Cuando el adolescente inventó su idealizado ‘yo’ se quedó prendado de él. Está en la naturaleza del creador el enamorarse de su obra. Con el amor a sí mismo, el ‘yo’ del adolescente se convirtió en el centro del Universo. Tal vez por ello le costó a la humanidad tanto tiempo encontrar a un Copérnico.

Al aparecer la mente, nuestra percepción sensorial llegó a estar aún más distorsionada. Con la aparición de la mente, el sentido común y la actividad inteligente del cerebro fueron reemplazados por el optimismo a ultranza de la mente, dirigida por el interés y la lógica del pretencioso ‘yo’ autoinventado.

Escapando de la terrorífica realidad hacia el mundo de la mente, desarrollamos un nuevo miedo, el miedo latente a fracasar en nuestras expectativas y esperanzas optimistas.

Desarrollamos el temor a que nuestras pretensiones no se materialicen. Tarde o temprano llegamos a intuir la discrepancia que existe entre el ego idealizado por nuestra mente y las aptitudes de nuestro verdadero ‘yo’ para realizar sus pretensiones. Al intuir la precariedad y vulnerabilidad de nuestra existencia abstracta desarrollamos el miedo a que nuestro envanecido ‘yo’ pueda ser el de un perdedor.

Muchas de nuestras absurdas, innecesarias e irracionales actividades, gran parte de nuestra intranquilidad y agitación, de nuestra avidez y nuestra envidia están basadas en los temores de nuestra mente, en el miedo a que nuestras ambiciones, deseos y expectativas no se realicen, en el miedo al fracaso de nuestras esperanzas y en el pavor a perder lo que nuestra mente considera sus conquistas positivas.

Con la persistencia en sus ideas optimistas y la perseverancia en sus prejuicios o creencias, nuestra mente provoca un permanente estado de inseguridad y un prolongado temor al fracaso. (El amor propio, la pasión por uno mismo, las ilusiones y las creencias están en permanente amenaza en la mente del observador).

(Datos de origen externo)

(** Every task of the agent is lawful. *)
Theorem law_executeTask c fuel order platform task h :
  ongoing h ->
  wp any_answer (lawful c task) True (executeTask c fuel order platform task) over h.
Proof.
  intros Hh. unfold executeTask. cbv zeta. destruct (negb _); [by apply law_fail|].
  on_type; [apply law_executePlanCapacityTask; first [done|by intros ?; congruence]|].
  on_type; [apply law_executeCacheSettingsTask; first [done|by intros ?; congruence]|].
  on_type; [apply law_executeBackupTask; first [done|by intros ?; congruence]|].
  on_type; [apply law_executeBackupCancelTask; first [done|by intros ?; congruence]|].
  destruct (one_of _ _) eqn:E.
  { apply law_executeRestoreTask; [|done]. intros Ht. by rewrite Ht in E. }
  clear E. on_type; [apply law_executeStorageSyncTask; first [done|by intros ?; congruence]|].
  on_type; [apply law_executeScheduleSyncTask; first [done|by intros ?; congruence]|].
  on_type; [by apply law_executeRetentionCleanupTask|].
  on_type; [apply law_executeProtectionCleanupTask; first [done|by intros ?; congruence]|].
  on_type; [apply law_executeAgentUpgradeTask; first [done|by intros ?; congruence]|].
  on_type; [apply law_executeVeleroUpgradeTask; first [done|by intros ?; congruence]|].
  on_type; [apply law_executeUnregisterTask; first [done|by intros ?; congruence]|].
  on_type; [apply law_executeHandoverTask; first [done|by intros ?; congruence]|].
  by apply law_fail.
Qed.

La continua inseguridad del mundo mental del adolescente y el prolongado temor al fracaso del autocreado ‘yo’ produjo un estado más o menos permanente de alarma que, a su vez, provoco un estímulo emocional más o menos permanente. Al no descargarse en la lucha o en  la huida (por las represiones sociales), el estímulo llega a provocar una incomodidad biológica, una irritación interior, estrés o tensión que da lugar a un problema social de adaptación que genera síntomas patológicos, el primero de los cuales es la rebeldía con los progenitores que tanto dificulta las relaciones entre padres e hijos y que si no se soluciona produce un deterioro en las relaciones familiares.